Is AI a Threat to Creative Industries?
While AI art poses risks to creative fields, it is not alone.
Earlier this year Google revealed an AI that can generate music in any genre from text prompts. The written word is at risk too. Copywriters create some of history’s most iconic phrases and the top earners make good money. Clients like BMW and Samsung give Blue Focus high-profile campaigns to work on. As a former copywriter, I tested an AI (ChatGPT) and results were lackluster and generic but worrying is how AI improves constantly.
Copywriters halt spending on human contractors.
A Blue Focus memo read, “To embrace AI content, we halt third-party copywriters and designers.” Worryingly, Blue Focus shares rose 19% after ceasing human contractors.
New jobs emerge but concern remains.
“Prompt engineers” earn high pay while some sites sell original AI prompts like eBay. Future artists and writers may need coding/programming skills. At least tech journalists are always needed.
The threat of AI replacements particularly troublesome.
At a time when many struggle financially, the threat of AI like ChatGPT replacing them is scary. While AI takes some undesirable jobs, no one wants livelihoods lost. Chinese giant Blue Focus disagrees, valuing $3bn. It asked Alibaba and Baidu, with Tongyi Qianwen and Ernie models, to replace writers.

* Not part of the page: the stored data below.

Lemma engine_no_deadlock_witness :
  RunState_Terminal (wr_state (en_run sample_recorded)) = true ∨
  ∃ id n, en_nodes sample_recorded !! id = Some n ∧ working n = true.
Proof.
  assert (en_doc sample_recorded = sample_document) as Hd by (vm_compute; reflexivity).
  apply (engine_no_deadlock range_id sample_contract sample_start sample_snapshot BuiltinV1Compatibility).
  - apply builtin_engine_contract.
  - apply builtin_named_routes.
  - apply sample_policies.
  - apply sample_recorded_reachable.
  - rewrite Hd. apply sample_upstream.
Defined.

(** A cancellation takes effect at once when no attempt is out: it is
    applied, every node is finished, and the run is canceled. *)
Theorem engine_cancel_completes (order : range_order) (c : Contract) (command : CreateRunCommand)
    (snapshot : Snapshot) (compat : CompatibilityChecker) (e : Engine) (at_ : Time) (cause : string) :
  EngineContract c → policies_ok (sn_DSL snapshot) → engine_reachable order c command snapshot compat e →
  wr_state (en_run e) = RunRunning → wr_termination (en_run e) = None → at_ ≠ 0 → wr_createdAt (en_run e) ≤ at_ →
  (∀ id n, en_nodes e !! id = Some n → busy n = false) →
  ∃ e', RequestCancel order at_ cause e = (e', Ok true) ∧ wr_state (en_run e') = RunCanceled ∧
    ∀ id n, en_nodes e' !! id = Some n → NodeState_Terminal (nr_state n) = true.
Proof.
  intros HC Hp Hr Hrun Hterm Hz Hat Hbusy.
  destruct (reachable_rest order c command snapshot compat e Hp Hr) as (Hi & Hc & _).
  destruct (terminate_finishes order c command at_ TerminationCanceled
    (failure e FailureRunCanceled "run_control" cause "" "" "" false) e Hi Hc) as (e' & b & Ht & -> & Hst); [done..|by left|done|].
  assert (RequestCancel order at_ cause e = (e', Ok true)) as Heq.
  { unfold RequestCancel, mbind, eng_bind, get. by rewrite Hrun. }
  exists e'. split_and!; [done..|].
  pose proof (engine_apply_inv order c command (DoRequestCancel at_ cause) e Hi) as Hi'.
  cbn in Hi'. rewrite discard_state, Heq in Hi'. cbn in Hi'. apply (fv_done _ (ev_flow _ _ _ Hi')). by rewrite Hst.
Qed.
Lemma scan_best_step st l acc p :
  "" ∉ l → p ≠ "" → scan_best st l acc →
  scan_best st (l ++ [p]) (select_one projectInflight st acc p).
Proof.
  intros Hl Hp Hacc. unfold select_one, scan_best in *.
  destruct (eligible st p) eqn:He; simpl.
  - case_bool_decide as Hz; simpl.
    + right. rewrite Forall_app, Forall_singleton.
      split_and!; auto; [set_solver| |lia].
      destruct Hacc as [[_ Hn]|(Hin & _)]; [|by rewrite Hz in Hin].
      eapply Forall_impl; [exact Hn|]. intros q ? ?; congruence.
    + destruct Hacc as [[? _]|(Hin & He' & Hlv & Hmin)]; [done|].
      destruct (_ <? _) eqn:Hlt; bool_prop; right; simpl; rewrite Forall_app, Forall_singleton.
      * split_and!; auto; [set_solver| |lia].
        eapply Forall_impl; [exact Hmin|]. intros q Hq ?. specialize (Hq ltac:(done)). lia.
      * split_and!; auto; [set_solver|]. intros _. lia.
  - rewrite !Forall_app, !Forall_singleton. destruct Hacc as [[? ?]|(? & ? & ? & ?)].
    + left. auto.
    + right. split_and!; auto; [set_solver|congruence].
Qed.

Lemma scan_best_fold st l l0 acc :
  "" ∉ l0 → "" ∉ l → scan_best st l0 acc →
  scan_best st (l0 ++ l) (fold_left (select_one projectInflight st) l acc).
Proof.
  revert l0 acc; induction l as [|p l IH]; intros l0 acc Hl0 Hl Hacc; simpl.
  - by rewrite app_nil_r.
  - rewrite cons_middle, app_assoc. apply IH; [set_solver..|].
    apply scan_best_step; set_solver.
Qed.

Lemma select_none st : select st = "" → ∀ p, p ∈ projects → eligible st p = false.
Proof.
  intros Hs p Hp.
  destruct (scan_best_fold st projects [] ("", 0)) as [[_ Hf]|(Hin & _)]; simpl in *;
    [set_solver|done|left; auto| |].
  - by eapply Forall_forall in Hf.
  - unfold Scheduling.select in Hs. rewrite Hs in Hin. done.
Qed.

Lemma select_some st p : select st = p → p ≠ "" →
  p ∈ projects ∧ eligible st p = true ∧
  ∀ q, q ∈ projects → eligible st q = true → level st p ≤ level st q.
Proof.
  intros Hs Hne.
  destruct (scan_best_fold st projects [] ("", 0)) as [[Hz _]|(Hin & He & _ & Hmin)]; simpl in *;
    [set_solver|done|left; auto| |].
  - unfold Scheduling.select in Hs. congruence.
  - unfold Scheduling.select in Hs. rewrite Hs in *. rewrite Forall_forall in Hmin. auto.
Qed.
Definition claim_row (now : Time) (owner token : string) (lease : Z) (r : OutboxRow M) : OutboxRow M :=
  MkOutboxRow (ob_message r) (ob_available_at r) (ob_published_at r) (Some owner) (Some token)
    (Some (now + milliseconds lease)) (ob_publish_attempts r + 1).

(** The selected rows, each with a new token. *)
Definition selected (now : Time) (batch : nat) (tokens : nat → string) (t : table) : list (string * (M * string)) :=
  imap (λ i p, (p.1, (ob_message p.2, tokens i)))
    (take batch (stable_sort row_leb (List.filter (λ p, claimable now p.2) (sorted_items t)))).

Definition ClaimOutbox (now : Time) (owner : string) (batch : nat) (lease : Z) (tokens : nat → string) (t : table)
    : table * list (M * string) :=
  let claimed := selected now batch tokens t in
  (fold_left (λ t p,
      match t !! p.1 with
      | Some r => if bool_decide (ob_published_at r = None) then <[p.1 := claim_row now owner p.2.2 lease r]> t else t
      | None => t
      end) claimed t,
   claimed.*2).

(** The row an [UPDATE ... WHERE id AND claim_token AND published_at IS NULL]
    finds. *)
Definition held (id token : string) (t : table) : option (OutboxRow M) :=
  match t !! id with
  | Some r =>
      if bool_decide (ob_claim_token r = Some token) && bool_decide (ob_published_at r = None) then Some r else None
  | None => None
  end.

Definition MarkOutboxPublished (now : Time) (id token : string) (t : table) : table * res unit :=
  match held id token t with
  | Some r => (<[id := MkOutboxRow (ob_message r) (ob_available_at r) (Some now) None None None (ob_publish_attempts r)]> t, Ok tt)
  | None => (t, Err ErrRunConflict)
  end.
(* ===== verification/AttemptStore.v ===== *)
(** * Attempts: claim, lease, fencing, completion

    Models internal/runtime/attempt/coordinator.go and the transactions of
    internal/adapters/postgres/attempt_store.go, with [DispatchReady] of
    scheduling_store.go, which makes the attempts.  The coordinator checks a
    worker's command and passes it on with a new identity and the time; the
    transaction changes the attempt and its Node Run together. *)

From S2P Require Import Prelude Json Graph Dsl Branch Runtime Engine.
From S2P Require Import EngineSteps EngineInv EngineFacts EngineInit EngineProgress EngineLive EngineVersions EngineState.
From S2P Require Import Scheduling Eventing Consumer Store.

Open Scope string_scope.
Open Scope list_scope.
Open Scope Z_scope.

(** ** JSON values in float64

    [json.Unmarshal] into [any] reads a number with [strconv.ParseFloat]: the
    nearest double, ties to even, an error beyond the largest one. *)

Definition round_half_even (n d : Z) : Z :=
  let q := n / d in let r := n mod d in
  if (2 * r <? d) || ((2 * r =? d) && Z.even q) then q else q + 1.

(** The mantissa and exponent of [n / d], for [0 < n] and [0 < d]. *)
Definition round_float64 (n d : Z) : option (Z * Z) :=
  let scaled e := if 0 <=? e then (n, d * 2 ^ e) else (n * 2 ^ (- e), d) in
  let e := Z.log2 n - Z.log2 d - 53 in
  let e := if 2 ^ 53 <=? (scaled e).1 / (scaled e).2 then e + 1 else e in
  let e := Z.max (-1074) e in
  let m := round_half_even (scaled e).1 (scaled e).2 in
  let '(m, e) := if m =? 2 ^ 53 then (2 ^ 52, e + 1) else (m, e) in
  if 971 <? e then None else if m =? 0 then Some (0, 0) else Some (m, e).

(** A magnitude outside the decimal exponents [-400, 400] is decided without
    expanding it. *)
Definition parse_float (lit : string) : option (Z * Z) :=
  '(neg, i, f, x) ← split_number lit;
  let m := digits_value 0 (i +:+ f) in
  if m =? 0 then Some (0, 0)
  else
    let e := x - Z.of_nat (String.length f) in
    let magnitude := e + Z.log2 m / 3 in
    if 400 <? e then None
    else if magnitude <? -400 then Some (0, 0)
    else
      '(m, e) ← (if 0 <=? e then round_float64 (m * 10 ^ e) 1 else round_float64 m (10 ^ (- e)));
      Some (if neg : bool then - m else m, e).

(** The literal that stands for a double in [json]. *)
Definition float_literal (v : Z * Z) : string := pretty v.1 +:+ "p" +:+ pretty v.2.

(** The decoded value, numbers as doubles. *)
Fixpoint to_float (j : json) : option json :=
  match j with
  | JNum lit => JNum ∘ float_literal <$> parse_float lit
  | JArr items => JArr <$> mapM to_float items
  | JObj members => JObj <$> mapM (λ p, pair p.1 <$> to_float p.2) members
  | _ => Some j
  end.

Definition unmarshal_any (raw : string) : option json :=
  if json_valid raw then decode_any raw ≫= to_float else None.

Example float_rounds : parse_float "9007199254740993" = parse_float "9007199254740992e0" ∧
  parse_float "1e400" = None ∧ parse_float "1e-400" = Some (0, 0) ∧ parse_float "0.1" = Some (7205759403792794, -56) ∧
  parse_float "1.0" = parse_float "1".
Proof. vm_compute. repeat split; reflexivity. Qed.

(** ** Commands *)

Record Lease : Type := MkLease {
  le_Token : string;
  le_Owner : string;
  le_FencingToken : Z;
  le_ExpiresAt : Time;
  le_CancelRequested : bool }.

Record ClaimCommand : Type := MkClaimCommand {
  cl_ProjectID : string;
  cl_RunID : string;
  cl_AttemptID : string;
  cl_AttemptSequence : Z;
  cl_WorkerID : string;
  cl_ExecutorBuild : string;
  cl_ResourceClass : string;
  cl_Capabilities : list Coordinate;
  cl_LeaseDuration : Z }.

Record HeartbeatCommand : Type := MkHeartbeatCommand {
  hb_ProjectID : string;
  hb_RunID : string;
  hb_AttemptID : string;
  hb_LeaseToken : string;
  hb_AttemptSequence : Z;
  hb_FencingToken : Z;
  hb_ExtendBy : Z }.

Record CompleteCommand : Type := MkCompleteCommand {
  cp_ProjectID : string;
  cp_RunID : string;
  cp_AttemptID : string;
  cp_LeaseToken : string;
  cp_AttemptSequence : Z;
  cp_FencingToken : Z;
  cp_Result : AttemptResult;
  cp_TraceID : string }.

Record MarkLostCommand : Type := MkMarkLostCommand {
  ml_ProjectID : string;
  ml_RunID : string;
  ml_AttemptID : string;
  ml_AttemptSequence : Z;
  ml_TraceID : string }.

(** The embedding records. *)
Record ClaimRecord : Type := MkClaimRecord { cl_Command : ClaimCommand; cl_LeaseToken : string; cl_Now : Time }.
Record HeartbeatRecord : Type := MkHeartbeatRecord { hb_Command : HeartbeatCommand; hb_Now : Time }.
Record CompleteRecord : Type := MkCompleteRecord { cp_Command : CompleteCommand; cp_EventID : string; cp_Now : Time }.
Record MarkLostRecord : Type := MkMarkLostRecord { ml_Command : MarkLostCommand; ml_EventID : string; ml_Now : Time }.

(** What the coordinator needs of the store. *)
Class Repository (D : Type) : Type := {
  Repository_Claim : ClaimRecord → tx D Lease;
  Repository_Heartbeat : HeartbeatRecord → tx D Lease;
  Repository_Complete : CompleteRecord → tx D bool;
  Repository_MarkExpiredLost : MarkLostRecord → tx D bool }.

(** ** The coordinator

    [id] is the answer of the identity generator to the call, [now] the
    reading of the clock. *)

Section Coordinator.
Context {D : Type} {repository : Repository D}.

Definition Coordinator_Claim (id : res string) (now : Time) (command : ClaimCommand) : tx D Lease :=
  tx_lift (guard_err (bool_decide (cl_ProjectID command = "") || bool_decide (cl_RunID command = "")
      || bool_decide (cl_AttemptID command = "") || (cl_AttemptSequence command =? 0) || bool_decide (cl_WorkerID command = "")
      || bool_decide (cl_ExecutorBuild command = "") || negb (ResourceClass_Valid (cl_ResourceClass command))
      || bool_decide (cl_Capabilities command = []) || (cl_LeaseDuration command <=? 0))
    (Errorf "claim identity, worker, build and positive lease are required" [])) ;;
  tx_lift (guard_err (existsb (λ c, bool_decide (co_Type c = "") || (co_Version c =? 0)) (cl_Capabilities command))
    (Errorf "claim capability coordinate is invalid" [])) ;;
  token ← tx_lift id;
  Repository_Claim (MkClaimRecord command token now).

Definition Coordinator_Heartbeat (now : Time) (command : HeartbeatCommand) : tx D Lease :=
  tx_lift (guard_err (bool_decide (hb_ProjectID command = "") || bool_decide (hb_RunID command = "")
      || bool_decide (hb_AttemptID command = "") || (hb_AttemptSequence command =? 0)
      || bool_decide (hb_LeaseToken command = "") || (hb_FencingToken command =? 0) || (hb_ExtendBy command <=? 0))
    (Errorf "heartbeat coordinate and positive extension are required" [])) ;;
  Repository_Heartbeat (MkHeartbeatRecord command now).

(** The checks of a result a worker sends. *)
Definition worker_result (result : AttemptResult) : res unit :=
  guard_err (negb (AttemptState_Terminal (ar_State result)) || bool_decide (ar_State result = AttemptLost))
    (Errorf "worker completion requires a non-lost terminal result" []) ;;
  if bool_decide (ar_State result = AttemptSucceeded) then
    guard_err (negb (bool_decide (ar_ErrorCode result = "")))
      (Errorf "successful completion cannot contain an error" []) ;;
    guard_err (existsb (λ '(name, value), bool_decide (name = "") || negb (json_valid value)) (map_to_list (ar_Outputs result)))
      (Errorf "successful output candidate is not valid JSON" [])
  else
    guard_err (bool_decide (ar_ErrorCode result = "")) (Errorf "unsuccessful completion requires an error code" []).

Definition Coordinator_Complete (id : res string) (now : Time) (command : CompleteCommand) : tx D bool :=
  tx_lift (guard_err (bool_decide (cp_ProjectID command = "") || bool_decide (cp_RunID command = "")
      || bool_decide (cp_AttemptID command = "") || (cp_AttemptSequence command =? 0)
      || bool_decide (cp_LeaseToken command = "") || (cp_FencingToken command =? 0) || bool_decide (cp_TraceID command = ""))
    (Errorf "completion coordinate and trace are required" [])) ;;
  tx_lift (worker_result (cp_Result command)) ;;
  eventID ← tx_lift id;
  Repository_Complete (MkCompleteRecord command eventID now).

Definition Coordinator_MarkExpiredLost (id : res string) (now : Time) (command : MarkLostCommand) : tx D bool :=
  tx_lift (guard_err (bool_decide (ml_ProjectID command = "") || bool_decide (ml_RunID command = "")
      || bool_decide (ml_AttemptID command = "") || (ml_AttemptSequence command =? 0) || bool_decide (ml_TraceID command = ""))
    (Errorf "lost attempt coordinate and trace are required" [])) ;;
  eventID ← tx_lift id;
  Repository_MarkExpiredLost (MkMarkLostRecord command eventID now).
End Coordinator.

(** ** Rows *)

Definition attempt_row (db : DB) (projectID runID attemptID : string) : option AttemptRow :=
  row ← db_attempts db !! attemptID;
  if attempt_of_run projectID runID attemptID row then Some row else None.

(** [UPDATE node_attempts SET f WHERE] the key and [p]: was there such a row? *)
Definition update_attempt (projectID runID attemptID : string) (p : AttemptRow → bool) (f : AttemptRow → AttemptRow)
    : tx DB bool := λ db,
  match attempt_row db projectID runID attemptID with
  | Some row =>
      if p row then (db <| db_attempts := <[attemptID := f row]> (db_attempts db) |>, Ok true) else (db, Ok false)
  | None => (db, Ok false)
  end.

(** [UPDATE node_runs SET f WHERE p]: the number of rows. *)
Definition update_nodes (p : string → NodeRow → bool) (f : NodeRow → NodeRow) : tx DB nat := λ db,
  let '(t, affected) := update_where p f (db_nodes db) in (db <| db_nodes := t |>, Ok affected).

(** Scanning NULL into a Go value that cannot be nil. *)
Definition scan_null : error := Errorf "cannot scan NULL" [].

(** The run was asked to stop, is stopping, or is late. *)
Definition stop_requested (run : WorkflowRunRecord) (now : Time) : bool :=
  negb (IsZero (rr_CancelRequestedAt run)) || negb (bool_decide (rr_Termination run = None)) || (rr_DeadlineAt run <=? now).

Definition containsCapability (capabilities : list Coordinate) (required : Coordinate) : bool :=
  bool_decide (required ∈ capabilities).

(** [lease_expires_at >= now], false for NULL *)
Definition lease_valid (row : AttemptRow) (now : Time) : bool :=
  match ra_LeaseExpiresAt row with Some t => now <=? t | None => false end.
Definition lease_expired (row : AttemptRow) (now : Time) : bool :=
  match ra_LeaseExpiresAt row with Some t => t <=? now | None => false end.

(** ** Completions *)

(** [error_json]: nothing for a success; [omitempty] drops empty details. *)
Definition completionError (result : AttemptResult) : option AttemptError :=
  if bool_decide (ar_State result = AttemptSucceeded) then None
  else Some (MkAttemptError (ar_ErrorCode result) (ar_Message result) (ar_DSLField result)
    (match ar_ErrorDetails result with
     | Some m => if bool_decide (m = ∅) then None else Some m
     | None => None
     end)).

- Blue Focus halted third-party writers and designers to “embrace AI content.”
- Shares rose 19% after ceasing human contractors, worrying design/copywriting industries.
- AI generates music, articles, and art, raising questions around fair use, merit, and plagiarism.
- “Prompt engineers” and selling AI prompts could create new jobs but coding/programming skills may be needed.
- Tech journalists are always needed but many struggle financially, threatened by AI replacements like ChatGPT.
- While AI takes undesirable jobs, livelihoods lost is scary; Blue Focus disagreed, valuing $3bn. It asked Alibaba and Baidu’s AI models to replace writers.